──────── GIVEN INFORMATION ────────
(** * DreamForge Studio: prompt construction and the generation handler

    A shallow embedding of [app.py] (the full variant) and [app_vercel.py]
    (the demo variant), and the properties of their request handling:
    dimension normalisation, seed resolution, prompt enhancement, style
    presets, the empty-prompt guard, the pipeline call, failure handling and
    the output file. *)

From Stdlib Require Import ZArith NArith List String Ascii Lia DecimalString.
From stdpp Require Import base option list gmap.
Import ListNotations.

Local Open Scope Z_scope.

(** ** Python values

    A Python [str] is a sequence of Unicode code points; it is modelled as
    the list of their numbers.  The functions below are the methods of [str]
    that the two files use. *)

Module Py.

Abbreviation str := (list N).

(** Literals are written as Rocq strings, which hold the UTF-8 bytes of the
    text; [utf8] decodes them into code points, so that the literals of the
    source can be written as they are there. *)
Fixpoint utf8_go (need : nat) (acc : N) (bs : list N) : str :=
  match bs with
  | [] => []
  | b :: bs' =>
      match need with
      | O =>
          if (b <? 128)%N then b :: utf8_go 0 0%N bs'
          else if (b <? 224)%N then utf8_go 1 (N.land b 31) bs'
          else if (b <? 240)%N then utf8_go 2 (N.land b 15) bs'
          else utf8_go 3 (N.land b 7) bs'
      | S O => (acc * 64 + N.land b 63)%N :: utf8_go 0 0%N bs'
      | S n => utf8_go n (acc * 64 + N.land b 63)%N bs'
      end
  end.
(** * Speaker identification pipeline: [process_conversation]

    A shallow embedding of [src/modules/speaker_id.py].  The module holds one
    function, [process_conversation], which drives a set of collaborators
    (audio conversion, transcription, the database, the voice matcher, the
    vector index, the file system).  None of the collaborators is defined in
    the module, so they are taken as an interface ([Env]); the function
    itself is written in a small monad with state (the world the
    collaborators act on), exceptions (Python's [raise] / [try] / [except] /
    [finally]) and a trace of the calls made, each with the answer it got. *)

From Stdlib Require Import QArith Ascii.
From stdpp Require Import gmap strings list sorting pretty.
(** * Verification of the MSL Mastcam PDS4 EDR batch processor

    A shallow embedding of [process_mastcam_pds.py] and the properties its
    design document states about it.

    Conventions of the embedding.
    - A Python call either returns a value or raises; [outcome] records
      which, and [M] threads the file system and the printed lines.
    - [str] is a Rocq [string]; the methods used by the program
      ([lower], the whitespace stripping of [int]) act on the ASCII range.
    - A [uint8] sample is a [Z] in [0, 255]; a frame is a list of rows.
    - NumPy's [float32] and [float64] arithmetic sits behind the interface
      [Num]. It has two instances: exact rationals, over which the
      algebraic statements are proved, and IEEE-754 binary floating point
      (round to nearest even), on which concrete runs are replayed.
    - [cv2.cvtColor] and the PNG encoder behind [cv2.imwrite] belong to
      OpenCV, not to this program: they are section variables. *)

From Stdlib Require Import ZArith QArith Qround Qabs Lia Lqa List Ascii String.
From Stdlib Require Import Floats.SpecFloat.
From stdpp Require Import base option list gmap strings sorting.

Open Scope Z_scope.

(* ===================================================================== *)
(** * Python run-time: exceptions and outcomes *)
(* ===================================================================== *)

(** The exceptions the program can meet.  [IOError] is the one raised by
    [read_raw_img]; its four fields are the four values interpolated in
    its message. *)
Inductive exn : Type :=
| ValueError (msg : string)
| TypeError (msg : string)
| IOError (expected_bytes actual_bytes : Z) (path : string) (offset : Z)
| OSError (msg : string)
| FileNotFoundError (path : string)
| FileExistsError (path : string)
| ParseError (path : string)
| CvError (msg : string).

Inductive outcome (A : Type) : Type :=
| Returned (a : A)
| Raised (e : exn).
Arguments Returned {A} a.
Arguments Raised {A} e.


(* ===================================================================== *)
(** * Python strings *)
(* ===================================================================== *)

Definition code (c : ascii) : Z := Z.of_N (N_of_ascii c).
(** C7: in a round in play, a non-empty guess that does not match the
    answer leaves the score alone, sets the streak to 0 and leaves
    [round_over] false, so that the round goes on; the clue counter and
    the round's data are untouched as well. *)
Theorem wrong_guess_resets_streak selected chat st correct :
  is_game_active st = true -> truthy selected = true ->
  answer st = Some correct -> ¬ guess_matches selected correct ->
  exists chat1 st1,
    submit_guess selected chat st = Ok (chat1, st1, no_updates)
    ∧ score st1 = score st
    ∧ streak st1 = Some 0
    ∧ round_over st1 = round_over st
    ∧ round_over_of st1 = false
    ∧ is_game_active st1 = true
    ∧ clue_index st1 = clue_index st
    ∧ last chat1 = Some (as_msg "assistant" msg_not_quite).
Proof.
  intros Hact Htr Hans Hwrong.
  rewrite (submit_guess_active _ _ _ _ Hact Htr Hans). simpl.
  rewrite decide_False by done.
  eexists _, _. split; [reflexivity |].
  apply is_game_active_spec in Hact as Hact'. destruct Hact' as [Hcat Hover].
  repeat split; try done.
  - apply is_game_active_spec. by split.
  - by rewrite last_snoc.
Qed.
Lemma str_is_truthy (s : string) : s <> "" -> truthy (JStr s) = true.
Proof.
  intros Hs. cbn. destruct (String.eqb_spec s ""); [contradiction | reflexivity].
Qed.

Lemma int_truthy (n : Z) : n <> 0 -> truthy (JInt n) = true.
Proof. intros Hn. cbn. apply Z.eqb_neq in Hn. now rewrite Hn. Qed.

Lemma str_ne_false (a : string) (v : json) : str_ne a v = false -> v = JStr a.
Proof.
  destruct v; cbn; try discriminate.
  intros H. apply negb_false_iff, String.eqb_eq in H. now subst.
Qed.

Lemma str_ne_same (a : string) : str_ne a (JStr a) = false.
Proof. cbn. now rewrite String.eqb_refl. Qed.

Lemma str_ne_other (a : string) (v : json) : v <> JStr a -> str_ne a v = true.
Proof.
  intros Hv. destruct (str_ne a v) eqn:E; [reflexivity|].
  apply str_ne_false in E. contradiction.
Qed.

End PyFacts.

Section StoreFacts.
Import Store.

Lemma select_otp_in (k : string) (t : list otp_row) (c : string) (ts : timestamp) :
  select_otp k t = Some (c, ts) -> In k (map key t).
Proof.
  induction t as [|r t IH]; cbn; [discriminate|].
  destruct (String.eqb_spec (key r) k); intros H; [now left | right; auto].
Qed.

Lemma select_otp_none (k : string) (t : list otp_row) :
  select_otp k t = None <-> ~ In k (map key t).
Proof.
  induction t as [|r t IH]; cbn; [tauto|].
  destruct (String.eqb_spec (key r) k); split; intros H;
    try discriminate; try tauto.
Qed.

(** After the upsert the key holds the new code; the timestamp is the
    [VALUES] one for a fresh key and the [DO UPDATE] one otherwise. *)
Lemma select_upsert (k c : string) (t1 t2 : timestamp) (t : list otp_row) :
  select_otp k (upsert_otp k c t1 t2 t)
  = Some (c, match select_otp k t with Some _ => t2 | None => t1 end).
Proof.
  induction t as [|r t IH]; cbn.
  - now rewrite String.eqb_refl.
  - destruct (String.eqb_spec (key r) k) as [E|E]; cbn.
    + now rewrite String.eqb_refl.
    + apply String.eqb_neq in E. now rewrite E.
Qed.
(** * vector_t: a shallow embedding of [include/vector.hpp]

    The header defines one class template, [vector_t<T>], that owns a raw
    buffer obtained from [std::allocator<T>] and manages the lifetime of
    the values stored in it.  The embedding below keeps the three layers of
    the source apart:

    - the allocator ([allocate] / [deallocate]) works on a heap of blocks,
      each block being a list of slots;
    - a slot is either raw storage ([None]) or holds a live value
      ([Some v]); [construct_at], [destroy_at] and element reads are the
      only transitions between the two;
    - a [vector_t] object is a record of the three data members; objects
      live in a store indexed by their identity, so that [this] and
      [other] may denote the same object.

    Every member function is a computation in a state-and-error monad over
    the whole program state.  A computation may return, propagate
    [std::bad_alloc], hit undefined behaviour, or call [std::terminate]
    (an exception that reaches a [noexcept] boundary).  A fifth outcome,
    running out of fuel, only serves to define [reserve] and [resize],
    which call each other; it is shown never to happen.

    Modelling conventions.
    - [std::size_t] values are [nat].  Every capacity stored in a vector
      is the argument of a successful [allocate], which the standard
      allocator refuses above [max_size()]; sizes never exceed capacities
      on the paths studied here, so [2 * _capacity] and [_size + 1] stay
      in range and no wrap-around is written.
    - [std::allocator<T>::allocate(n)] obtains its storage from
      [::operator new], which returns a non-null pointer for every size,
      zero included; a request is therefore always recorded and always
      yields a fresh block.  Which requests fail is decided by a plan
      carried in the state.
    - [::operator delete] ignores a null pointer, so [deallocate] of a
      null pointer does nothing.  Releasing a block with a size other than
      the one it was acquired with is undefined.
    - Constructors and destructor of [T] do not throw.  Copy construction
      duplicates the value; move construction transfers the value and
      leaves [T_moved v] behind. *)

From stdpp Require Import gmap list.

Set Warnings "-clear-no-such-hyp".

(** ** Program state *)

(** Address of a block handed out by the allocator.  The null pointer is
    [None] at type [option addr]. *)
Abbreviation addr := positive (only parsing).

(** Identity (address) of a [vector_t] object. *)
Abbreviation vid := nat (only parsing).

(** The data members of [vector_t<T>] (the allocator member is stateless). *)
Record vector_t := mk_vector {
  _data : option addr;
  _size : nat;
  _capacity : nat
}.

(** What the program asks of the allocator and of the element type. *)
Inductive event :=
| EvAllocate (n : nat) (p : addr)
| EvDeallocate (p : addr) (n : nat)
| EvConstruct (p : addr) (i : nat)
| EvDestroy (p : addr) (i : nat).

(** A pointer to an element ([T *]): the block it points into, or null, and
    an index in that block. *)
Record pointer := mk_pointer {
  ptr_block : option addr;
  ptr_index : nat
}.

(** What [vector_t<T>] needs from its element type: [T()] yields
    [T_default]; an object that has been moved from is left holding
    [T_moved v]. *)
Class Element (T : Type) := {
  T_default : T;
  T_moved : T → T
}.

Section VectorModel.

Context `{ET : Element T}.

(** The state of a program: the [vector_t] objects alive, the blocks
    currently allocated, the next address the allocator hands out, the
    outcome planned for the coming requests ([false]: the request fails;
    past the end of the plan every request succeeds), and the events so
    far, oldest first. *)
Record world := mk_world {
  w_objs : gmap nat vector_t;
  w_heap : gmap positive (list (option T));
  w_next : positive;
  w_plan : list bool;
  w_trace : list event
}.

Definition with_objs (f : gmap nat vector_t → gmap nat vector_t) (w : world) : world :=
  mk_world (f (w_objs w)) (w_heap w) (w_next w) (w_plan w) (w_trace w).

Definition with_heap (f : gmap positive (list (option T)) → gmap positive (list (option T)))
    (w : world) : world :=
  mk_world (w_objs w) (f (w_heap w)) (w_next w) (w_plan w) (w_trace w).

Definition log (e : event) (w : world) : world :=
  mk_world (w_objs w) (w_heap w) (w_next w) (w_plan w) (w_trace w ++ [e]).

(** ** The monad of member functions *)

(** How a call ends: it returns [a] in state [w]; an exception
    ([std::bad_alloc]) leaves it in state [w]; it has undefined behaviour;
    the program is terminated; or the fuel of the model ran out. *)
Inductive outcome (A : Type) :=
| Ok (a : A) (w : world)
| Throw (w : world)
| Undefined
| Terminate
| OutOfFuel.

Arguments Ok {A} a w.
Arguments Throw {A} w.
Arguments Undefined {A}.
Arguments Terminate {A}.
Arguments OutOfFuel {A}.

Definition M (A : Type) : Type := world → outcome A.

Definition ret {A} (a : A) : M A := fun w => Ok a w.

Definition bind {A B} (m : M A) (k : A → M B) : M B := fun w =>
  match m w with
  | Ok a w' => k a w'
  | Throw w' => Throw w'
  | Undefined => Undefined
  | Terminate => Terminate
  | OutOfFuel => OutOfFuel
  end.

Notation "'do' x <- m ; k" := (bind m (fun x => k))
  (at level 10, x name, m at level 100, k at level 200).
Notation "m ;; k" := (bind m (fun _ => k))
  (at level 100, k at level 200, right associativity).

(** An exception that reaches the boundary of a [noexcept] function ends
    the program. *)
Definition noexcept {A} (m : M A) : M A := fun w =>
  match m w with
  | Throw _ => Terminate
  | r => r
  end.

(** [for (std::size_t i = lo; i < lo + count; i++) body(i)] *)
Fixpoint for_range (lo count : nat) (body : nat → M unit) : M unit :=
  match count with
  | 0 => ret tt
  | S count' => body lo ;; for_range (S lo) count' body
  end.

(** ** Objects *)

Definition get_obj (this : vid) : M vector_t := fun w =>
  match w_objs w !! this with
  | Some v => Ok v w
  | None => Undefined
  end.

Definition put_obj (this : vid) (v : vector_t) : M unit := fun w =>
  Ok tt (with_objs <[this := v]> w).

Definition set_data (this : vid) (d : option addr) : M unit :=
  do v <- get_obj this; put_obj this (mk_vector d (_size v) (_capacity v)).

Definition set_size (this : vid) (n : nat) : M unit :=
  do v <- get_obj this; put_obj this (mk_vector (_data v) n (_capacity v)).

Definition set_capacity (this : vid) (n : nat) : M unit :=
  do v <- get_obj this; put_obj this (mk_vector (_data v) (_size v) n).

(** Run a constructor: the members named in the initializer list are set,
    then the body runs.  If the body throws, the object never comes into
    existence.  [_data] has no initializer and is not read before the
    body assigns it. *)
Definition construct_obj (this : vid) (init : vector_t) (body : M unit) : M unit := fun w =>
  match w_objs w !! this with
  | Some _ => Undefined
  | None =>
      match body (with_objs <[this := init]> w) with
      | Throw w' => Throw (with_objs (delete this) w')
      | r => r
      end
  end.

(** End of the lifetime of the object itself. *)
Definition end_obj (this : vid) : M unit := fun w =>
  Ok tt (with_objs (delete this) w).

(** ** Storage: [std::allocator<T>] *)

Definition allocate (n : nat) : M addr := fun w =>
  match w_plan w with
  | false :: plan' =>
      Throw (mk_world (w_objs w) (w_heap w) (w_next w) plan' (w_trace w))
  | plan =>
      let p := w_next w in
      Ok p (mk_world (w_objs w) (<[p := replicate n None]> (w_heap w))
              (Pos.succ p) (tail plan) (w_trace w ++ [EvAllocate n p]))
  end.

Definition deallocate (p : option addr) (n : nat) : M unit := fun w =>
  match p with
  | None => Ok tt w
  | Some a =>
      match w_heap w !! a with
      | Some b =>
          if length b =? n
          then Ok tt (log (EvDeallocate a n) (with_heap (delete a) w))
          else Undefined
      | None => Undefined
      end
  end.

(** ** Lifetime of elements *)

(** The slot [p + i], when [p] is a live block and [i] is within it. *)
Definition slot_at (p : option addr) (i : nat) (w : world) : option (option T) :=
  match p with
  | None => None
  | Some a =>
      match w_heap w !! a with
      | Some b => b !! i
      | None => None
      end
  end.
(** X13.  Ties go to the smallest label: the key that [idxmax] returns for
    the grouped sums has a total strictly above the total of every key of
    the table that sorts before it. *)
Theorem X13_idxmax_smallest_label (df : DataFrame) (k : K)
        (Hk : idxmax (groupby_sum key df) = Ok k) :
  forall r, In r df -> cmp (key r) k = Lt ->
            (group_total key df (key r) < group_total key df k)%Qc.
Proof.
  intros r Hr Hlt.
  destruct (groupby_sum key df) as [|x rest] eqn:Eg; [discriminate Hk|].
  simpl in Hk. injection Hk as Hk.
  destruct (argmax_from_first x rest) as (l1 & l2 & Hsplit & Hfirst).
  pose proof (group_keys_ascending df) as Hasc.
  rewrite <- groupby_sum_keys, Eg, Hsplit, map_app in Hasc. simpl in Hasc.
  rewrite Hk in Hasc.
  assert (Hbest : In (argmax_from x rest) (groupby_sum key df)).
  { rewrite Eg, Hsplit. apply in_or_app. right. left. reflexivity. }
  rewrite (surjective_pairing (argmax_from x rest)), Hk in Hbest.
  apply groupby_sum_In in Hbest. destruct Hbest as [_ Hsum].
  assert (Hin : In (key r, group_total key df (key r)) (groupby_sum key df)).
  { apply groupby_sum_In. split; [apply in_map; exact Hr | reflexivity]. }
  rewrite Eg, Hsplit in Hin. apply in_app_or in Hin.
  destruct Hin as [Hin | [Heq | Hin]].
  - rewrite Forall_forall in Hfirst. specialize (Hfirst _ Hin).
    simpl in Hfirst. rewrite Hsum in Hfirst. exact Hfirst.
  - exfalso. apply (f_equal fst) in Heq. simpl in Heq. rewrite Hk in Heq.
    rewrite <- Heq, cmp_refl in Hlt. discriminate Hlt.
  - exfalso. apply StronglySorted_after in Hasc. rewrite Forall_forall in Hasc.
    specialize (Hasc (key r) (in_map fst _ _ Hin)).
    pose proof (cmp_trans _ _ _ Hasc Hlt) as Hkk.
    rewrite cmp_refl in Hkk. discriminate Hkk.
Qed.
End TieBreak.

Example idxmax_tie_example :
  idxmax (groupby_sum Customer_Segment
            [sale "ORD-00001" "Books" "Fiction" 2 (Q2Qc 10) "Perth" "VIP";
             sale "ORD-00002" "Books" "Fiction" 1 (Q2Qc 20) "Perth" "New"])
  = Ok "New".
Proof. vm_compute. reflexivity. Qed.

Lemma X13_idxmax_smallest_label_witness :
  idxmax (groupby_sum Product_Category example_table) = Ok "Electronics"
  /\ forall r, In r example_table -> cmp (Product_Category r) "Electronics" = Lt ->
       (group_total Product_Category example_table (Product_Category r)
        < group_total Product_Category example_table "Electronics")%Qc.
Proof.
  assert (Hk : idxmax (groupby_sum Product_Category example_table) = Ok "Electronics")
    by (vm_compute; reflexivity).
  split; [exact Hk|].
  exact (X13_idxmax_smallest_label Product_Category example_table "Electronics" Hk).
Defined.

(** ** The quarterly lines *)

(** X14.  After its eight first lines [key_insights] prints one line per
    quarter that occurs in the table and none for the others, in ascending
    order of the quarters, each with the sum computed for the rows of its
    quarter. *)
Theorem X14_quarterly_lines (df : DataFrame) (w : world) (Hne : df <> []) :
  exists head,
    length head = 8%nat
    /\ stdout (snd (key_insights df w))
       = stdout w ++ head
         ++ map (fun qs => QuarterSales (fst qs) (snd qs)) (groupby_sum Quarter df)
    /\ StronglySorted Z.lt (map fst (groupby_sum Quarter df))
    /\ (forall q s, In (q, s) (groupby_sum Quarter df)
                    <-> In q (map Quarter df) /\ s = group_total Quarter df q).
Proof.
  destruct (idxmax_groupby_sum Product_Category df Hne) as (kc & sc & Hic & Hmc & _).
  destruct (idxmax_groupby_sum Region df Hne) as (kr & sr & Hir & Hmr & _).
  destruct (idxmax_groupby_sum Product df Hne) as (kp & sp & Hip & Hmp & _).
  destruct (idxmax_groupby_sum Customer_Segment df Hne) as (ks & ss & His & _ & _).
  exists [Text "============================================================";
          Text "STEP 3: KEY INSIGHTS";
          Text "============================================================";
          Insight "Best Performing Category" kc (Some sc);
          Insight "Top Regional Market" kr (Some sr);
          Insight "Top Product" kp (Some sp);
          Leading "Leading Segment" ks;
          Text "QUARTERLY PERFORMANCE"].
  split; [reflexivity|]. split; [|split].
  - unfold key_insights. rewrite Hic, Hir, Hip, His, Hmc, Hmr, Hmp.
    cbv zeta. cbn [snd]. rewrite fold_print_stdout.
    unfold print. cbn [stdout]. rewrite <- !app_assoc. reflexivity.
  - rewrite groupby_sum_keys. exact (group_keys_ascending Quarter df).
  - intros q s. apply groupby_sum_In.
Qed.

Lemma X14_quarterly_lines_witness :
  example_table <> []
  /\ exists head,
      length head = 8%nat
      /\ stdout (snd (key_insights example_table (mkWorld [] [])))
         = [] ++ head
           ++ map (fun qs => QuarterSales (fst qs) (snd qs))
                  (groupby_sum Quarter example_table)
      /\ StronglySorted Z.lt (map fst (groupby_sum Quarter example_table))
      /\ (forall q s, In (q, s) (groupby_sum Quarter example_table)
                      <-> In q (map Quarter example_table)
                          /\ s = group_total Quarter example_table q).
Proof.
  split.
  - discriminate.
  - exact (X14_quarterly_lines example_table (mkWorld [] []) ltac:(discriminate)).
Defined.

(** ** Sums over a cleaned table *)

Lemma series_sum_positive (vs : list Qc) :
  vs <> [] -> Forall (fun v => (0 < v)%Qc) vs -> (0 < series_sum vs)%Qc.
Proof.
  intros Hne Hall. destruct Hall as [|v vs Hv Hall]; [congruence|]. clear Hne.
  rewrite series_sum_cons.
  assert (Hrest : (0 <= series_sum vs)%Qc).
  { induction Hall as [|x vs Hx _ IH].
    - rewrite series_sum_nil. apply Qcle_refl.
    - rewrite series_sum_cons. replace 0%Qc with (0 + 0)%Qc by ring.
      apply Qcplus_le_compat; [apply Qclt_le_weak; exact Hx | exact IH]. }
  eapply Qclt_le_trans; [exact Hv|].
  replace v with (v + 0)%Qc at 1 by ring.
  apply Qcplus_le_compat; [apply Qcle_refl | exact Hrest].
Qed.

Section CleanedSums.
Context {K : Type} `{Ordered K}.
Variable key : Row -> K.

(** X15.  After cleaning, every group of every grouping has a strictly
    positive sum, the largest sum is strictly positive, and so is the total
    of a cleaned table that is not empty. *)
Theorem X15_cleaned_sums_positive (df : DataFrame) :
  Forall (fun g => (0 < snd g)%Qc) (groupby_sum key (clean df))
  /\ (forall m, series_max (groupby_sum key (clean df)) = Some m -> (0 < m)%Qc)
  /\ (clean df <> [] -> (0 < series_sum (map Total_Sales (clean df)))%Qc).
Proof.
  assert (Hpos : Forall (fun r => (0 < Total_Sales r)%Qc) (clean df)).
  { eapply Forall_impl; [|apply clean_positive]. intros r Hr.
    apply positive_true in Hr. apply Hr. }
  assert (Hgroups : Forall (fun g => (0 < snd g)%Qc) (groupby_sum key (clean df))).
  { apply Forall_forall. intros [k s] Hin. apply groupby_sum_In in Hin.
    destruct Hin as [Hk ->]. simpl. unfold group_total.
    apply in_map_iff in Hk. destruct Hk as [r [<- Hr]].
    apply series_sum_positive.
    - pose proof (group_values_length_pos key (clean df) r Hr) as Hlen.
      destruct (group_values key (clean df) (key r)); [simpl in Hlen; lia | discriminate].
    - unfold group_values. apply Forall_forall. intros v Hv.
      apply in_map_iff in Hv. destruct Hv as [r' [<- Hr']].
      apply filter_In in Hr'. rewrite Forall_forall in Hpos. apply Hpos. apply Hr'. }
  split; [exact Hgroups|]. split.
  - intros m Hm. destruct (groupby_sum key (clean df)) as [|x rest] eqn:Eg;
      [discriminate Hm|].
    rewrite series_max_argmax in Hm. injection Hm as <-.
    rewrite Forall_forall in Hgroups. apply Hgroups. apply argmax_from_In.
  - intros Hne. apply series_sum_positive.
    + destruct (clean df); [congruence | discriminate].
    + apply Forall_forall. intros v Hv. apply in_map_iff in Hv.
      destruct Hv as [r [<- Hr]]. rewrite Forall_forall in Hpos. apply Hpos. exact Hr.
Qed.
End CleanedSums.

(** ** The ranking and the top product *)

Section RankingHead.
Context `{SortValues}.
────────
* WHAT IS EXPECTED:
In the entries above, find lines with "points" and copy each.

* EXERCISE SOLUTION:
    A Python [str] is a sequence of Unicode code points; it is modelled as
    text; [utf8] decodes them into code points, so that the literals of the
(** A pointer to an element ([T *]): the block it points into, or null, and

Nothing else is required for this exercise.